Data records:
•••••
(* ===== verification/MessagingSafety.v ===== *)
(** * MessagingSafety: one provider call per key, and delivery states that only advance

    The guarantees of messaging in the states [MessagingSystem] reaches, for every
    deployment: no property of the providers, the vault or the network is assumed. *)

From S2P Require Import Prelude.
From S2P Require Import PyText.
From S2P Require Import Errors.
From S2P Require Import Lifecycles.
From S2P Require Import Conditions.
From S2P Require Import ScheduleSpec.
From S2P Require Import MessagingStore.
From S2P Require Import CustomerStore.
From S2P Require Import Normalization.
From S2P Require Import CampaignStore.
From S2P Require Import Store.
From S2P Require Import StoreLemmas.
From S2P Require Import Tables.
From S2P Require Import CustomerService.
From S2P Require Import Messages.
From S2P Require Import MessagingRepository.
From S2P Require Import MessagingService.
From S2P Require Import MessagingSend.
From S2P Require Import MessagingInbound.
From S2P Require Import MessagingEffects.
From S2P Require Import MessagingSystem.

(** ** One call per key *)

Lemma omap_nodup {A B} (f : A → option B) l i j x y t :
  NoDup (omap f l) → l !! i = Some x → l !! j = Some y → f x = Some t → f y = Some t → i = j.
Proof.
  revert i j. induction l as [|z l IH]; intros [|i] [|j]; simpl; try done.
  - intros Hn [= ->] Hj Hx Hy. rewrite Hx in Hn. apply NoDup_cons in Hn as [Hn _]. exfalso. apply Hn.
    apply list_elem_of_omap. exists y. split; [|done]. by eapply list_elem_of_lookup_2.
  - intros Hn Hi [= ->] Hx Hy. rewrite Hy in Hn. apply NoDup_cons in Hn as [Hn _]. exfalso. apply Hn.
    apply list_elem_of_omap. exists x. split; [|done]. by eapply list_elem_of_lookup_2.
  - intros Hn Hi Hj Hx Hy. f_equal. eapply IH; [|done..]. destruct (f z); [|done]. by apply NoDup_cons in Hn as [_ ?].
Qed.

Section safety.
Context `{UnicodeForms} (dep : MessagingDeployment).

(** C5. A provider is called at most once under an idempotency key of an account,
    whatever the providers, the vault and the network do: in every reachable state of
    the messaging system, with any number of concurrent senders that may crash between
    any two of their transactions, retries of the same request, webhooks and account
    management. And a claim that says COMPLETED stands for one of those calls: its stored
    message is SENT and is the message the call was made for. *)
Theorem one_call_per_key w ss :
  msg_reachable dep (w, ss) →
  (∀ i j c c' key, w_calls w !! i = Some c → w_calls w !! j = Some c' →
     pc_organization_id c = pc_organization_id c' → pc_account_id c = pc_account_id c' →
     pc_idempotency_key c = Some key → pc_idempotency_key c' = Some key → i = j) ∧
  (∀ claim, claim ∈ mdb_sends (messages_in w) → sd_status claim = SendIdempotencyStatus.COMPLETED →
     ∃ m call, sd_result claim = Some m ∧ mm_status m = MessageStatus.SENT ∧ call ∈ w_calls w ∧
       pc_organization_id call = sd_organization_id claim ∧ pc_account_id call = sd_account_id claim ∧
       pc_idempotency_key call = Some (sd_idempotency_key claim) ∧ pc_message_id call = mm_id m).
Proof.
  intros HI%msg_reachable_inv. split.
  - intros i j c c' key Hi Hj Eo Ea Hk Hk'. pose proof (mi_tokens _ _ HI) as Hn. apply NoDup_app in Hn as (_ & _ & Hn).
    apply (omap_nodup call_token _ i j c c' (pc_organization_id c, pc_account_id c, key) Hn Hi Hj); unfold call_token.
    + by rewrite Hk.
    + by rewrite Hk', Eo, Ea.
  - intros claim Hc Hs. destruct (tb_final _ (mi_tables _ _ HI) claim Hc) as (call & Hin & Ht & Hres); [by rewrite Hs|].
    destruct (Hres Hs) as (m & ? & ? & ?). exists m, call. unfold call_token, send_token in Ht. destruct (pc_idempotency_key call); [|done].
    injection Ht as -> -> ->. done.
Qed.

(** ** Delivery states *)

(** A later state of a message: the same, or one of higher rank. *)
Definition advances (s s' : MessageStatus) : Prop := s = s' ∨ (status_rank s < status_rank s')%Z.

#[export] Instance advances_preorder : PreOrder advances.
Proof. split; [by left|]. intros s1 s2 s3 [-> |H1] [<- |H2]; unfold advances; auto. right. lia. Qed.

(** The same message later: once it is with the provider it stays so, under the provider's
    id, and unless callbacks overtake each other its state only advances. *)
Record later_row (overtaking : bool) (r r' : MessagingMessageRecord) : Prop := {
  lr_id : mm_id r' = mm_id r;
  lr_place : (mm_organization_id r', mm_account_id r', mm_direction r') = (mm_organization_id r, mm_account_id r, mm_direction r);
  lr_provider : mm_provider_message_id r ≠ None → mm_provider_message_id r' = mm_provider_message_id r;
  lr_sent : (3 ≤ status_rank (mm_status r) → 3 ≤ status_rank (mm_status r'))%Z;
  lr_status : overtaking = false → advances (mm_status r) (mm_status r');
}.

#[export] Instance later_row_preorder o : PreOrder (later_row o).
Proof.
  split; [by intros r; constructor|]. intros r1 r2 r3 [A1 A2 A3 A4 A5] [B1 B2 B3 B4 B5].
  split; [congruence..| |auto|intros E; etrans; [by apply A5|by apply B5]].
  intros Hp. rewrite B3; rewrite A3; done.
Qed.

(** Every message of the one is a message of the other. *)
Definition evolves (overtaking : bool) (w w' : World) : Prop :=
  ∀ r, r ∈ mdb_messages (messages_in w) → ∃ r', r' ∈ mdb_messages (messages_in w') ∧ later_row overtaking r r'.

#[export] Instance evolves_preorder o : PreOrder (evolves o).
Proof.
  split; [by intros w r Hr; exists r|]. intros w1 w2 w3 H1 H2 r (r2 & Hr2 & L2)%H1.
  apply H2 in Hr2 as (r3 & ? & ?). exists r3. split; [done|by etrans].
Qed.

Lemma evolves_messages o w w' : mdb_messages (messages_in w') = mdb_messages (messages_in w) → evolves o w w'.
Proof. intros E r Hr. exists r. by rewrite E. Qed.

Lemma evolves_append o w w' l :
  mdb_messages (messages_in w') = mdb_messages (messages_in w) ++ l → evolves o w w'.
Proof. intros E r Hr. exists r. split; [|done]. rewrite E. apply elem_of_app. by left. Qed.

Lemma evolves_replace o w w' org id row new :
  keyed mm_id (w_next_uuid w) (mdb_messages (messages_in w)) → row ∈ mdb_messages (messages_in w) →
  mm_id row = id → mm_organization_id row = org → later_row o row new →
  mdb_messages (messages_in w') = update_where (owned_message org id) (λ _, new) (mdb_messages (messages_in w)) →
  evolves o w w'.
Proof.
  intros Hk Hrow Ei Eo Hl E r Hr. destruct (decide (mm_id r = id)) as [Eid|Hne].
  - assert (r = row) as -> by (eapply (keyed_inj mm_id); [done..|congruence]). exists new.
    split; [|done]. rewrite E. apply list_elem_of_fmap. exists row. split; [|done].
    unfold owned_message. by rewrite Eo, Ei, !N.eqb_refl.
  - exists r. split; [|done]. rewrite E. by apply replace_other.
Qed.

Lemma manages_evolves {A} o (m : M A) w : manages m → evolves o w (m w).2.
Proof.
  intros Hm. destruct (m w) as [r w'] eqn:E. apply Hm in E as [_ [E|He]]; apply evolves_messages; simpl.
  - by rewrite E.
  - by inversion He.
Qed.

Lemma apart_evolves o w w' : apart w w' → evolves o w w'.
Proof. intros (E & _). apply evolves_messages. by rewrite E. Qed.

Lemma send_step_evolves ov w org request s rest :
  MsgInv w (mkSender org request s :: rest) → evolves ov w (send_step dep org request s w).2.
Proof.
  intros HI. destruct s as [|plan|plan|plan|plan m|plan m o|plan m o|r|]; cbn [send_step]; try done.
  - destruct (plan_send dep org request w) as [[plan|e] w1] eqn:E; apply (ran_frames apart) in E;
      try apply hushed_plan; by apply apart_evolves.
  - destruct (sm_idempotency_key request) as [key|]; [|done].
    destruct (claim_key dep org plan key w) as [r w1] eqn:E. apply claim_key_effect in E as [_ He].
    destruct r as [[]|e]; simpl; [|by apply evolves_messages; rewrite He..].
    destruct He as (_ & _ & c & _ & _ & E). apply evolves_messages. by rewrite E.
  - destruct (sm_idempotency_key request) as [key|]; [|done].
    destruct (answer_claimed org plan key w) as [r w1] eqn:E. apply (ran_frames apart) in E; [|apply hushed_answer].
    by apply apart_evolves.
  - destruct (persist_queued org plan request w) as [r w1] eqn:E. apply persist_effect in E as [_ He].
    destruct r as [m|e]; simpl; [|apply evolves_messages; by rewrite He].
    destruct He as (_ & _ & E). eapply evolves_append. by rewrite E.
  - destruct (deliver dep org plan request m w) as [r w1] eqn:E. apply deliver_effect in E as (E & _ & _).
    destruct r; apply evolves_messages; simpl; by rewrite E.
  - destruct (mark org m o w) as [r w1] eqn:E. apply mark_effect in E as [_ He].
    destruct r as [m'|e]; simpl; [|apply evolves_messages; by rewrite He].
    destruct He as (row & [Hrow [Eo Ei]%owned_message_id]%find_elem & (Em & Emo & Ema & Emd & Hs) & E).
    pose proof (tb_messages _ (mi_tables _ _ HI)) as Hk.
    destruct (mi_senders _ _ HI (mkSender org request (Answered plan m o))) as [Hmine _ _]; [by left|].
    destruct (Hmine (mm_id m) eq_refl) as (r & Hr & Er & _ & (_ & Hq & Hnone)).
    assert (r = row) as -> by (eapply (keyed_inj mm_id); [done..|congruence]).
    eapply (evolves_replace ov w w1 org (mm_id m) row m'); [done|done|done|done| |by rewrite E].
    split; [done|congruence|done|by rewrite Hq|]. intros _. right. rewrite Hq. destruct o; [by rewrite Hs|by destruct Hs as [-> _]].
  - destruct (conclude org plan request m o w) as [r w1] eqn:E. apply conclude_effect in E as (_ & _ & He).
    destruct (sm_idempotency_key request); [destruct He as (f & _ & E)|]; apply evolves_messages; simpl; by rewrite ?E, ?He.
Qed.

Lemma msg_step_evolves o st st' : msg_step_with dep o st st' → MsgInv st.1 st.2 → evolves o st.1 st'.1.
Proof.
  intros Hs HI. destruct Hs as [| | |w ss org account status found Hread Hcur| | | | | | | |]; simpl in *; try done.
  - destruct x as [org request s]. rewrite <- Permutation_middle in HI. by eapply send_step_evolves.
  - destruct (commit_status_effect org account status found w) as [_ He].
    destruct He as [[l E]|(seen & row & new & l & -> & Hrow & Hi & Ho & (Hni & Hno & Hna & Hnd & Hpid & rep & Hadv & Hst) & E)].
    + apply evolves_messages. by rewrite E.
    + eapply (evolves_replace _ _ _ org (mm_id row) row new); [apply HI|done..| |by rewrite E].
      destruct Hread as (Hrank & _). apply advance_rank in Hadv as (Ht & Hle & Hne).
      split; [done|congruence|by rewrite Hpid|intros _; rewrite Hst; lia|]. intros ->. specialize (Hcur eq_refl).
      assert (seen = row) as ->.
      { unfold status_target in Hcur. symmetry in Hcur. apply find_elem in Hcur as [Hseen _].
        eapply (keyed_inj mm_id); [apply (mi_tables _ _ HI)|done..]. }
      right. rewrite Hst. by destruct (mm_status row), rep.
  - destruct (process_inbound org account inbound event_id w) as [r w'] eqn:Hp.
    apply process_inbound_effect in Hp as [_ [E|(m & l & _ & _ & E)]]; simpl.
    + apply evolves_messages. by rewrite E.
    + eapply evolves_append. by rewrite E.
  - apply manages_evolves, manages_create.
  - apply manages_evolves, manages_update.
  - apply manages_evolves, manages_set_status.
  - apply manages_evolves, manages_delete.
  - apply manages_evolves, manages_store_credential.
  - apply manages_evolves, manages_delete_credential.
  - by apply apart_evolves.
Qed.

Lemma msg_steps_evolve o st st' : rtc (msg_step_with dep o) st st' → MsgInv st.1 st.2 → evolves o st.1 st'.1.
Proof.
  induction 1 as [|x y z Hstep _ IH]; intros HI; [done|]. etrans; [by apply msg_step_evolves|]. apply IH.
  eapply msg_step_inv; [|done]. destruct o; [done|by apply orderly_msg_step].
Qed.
•••••
[Problem details] Where a line in the records above contains the string "under", return that line.

[The answer]
(** C5. A provider is called at most once under an idempotency key of an account,
(** The same message later: once it is with the provider it stays so, under the provider's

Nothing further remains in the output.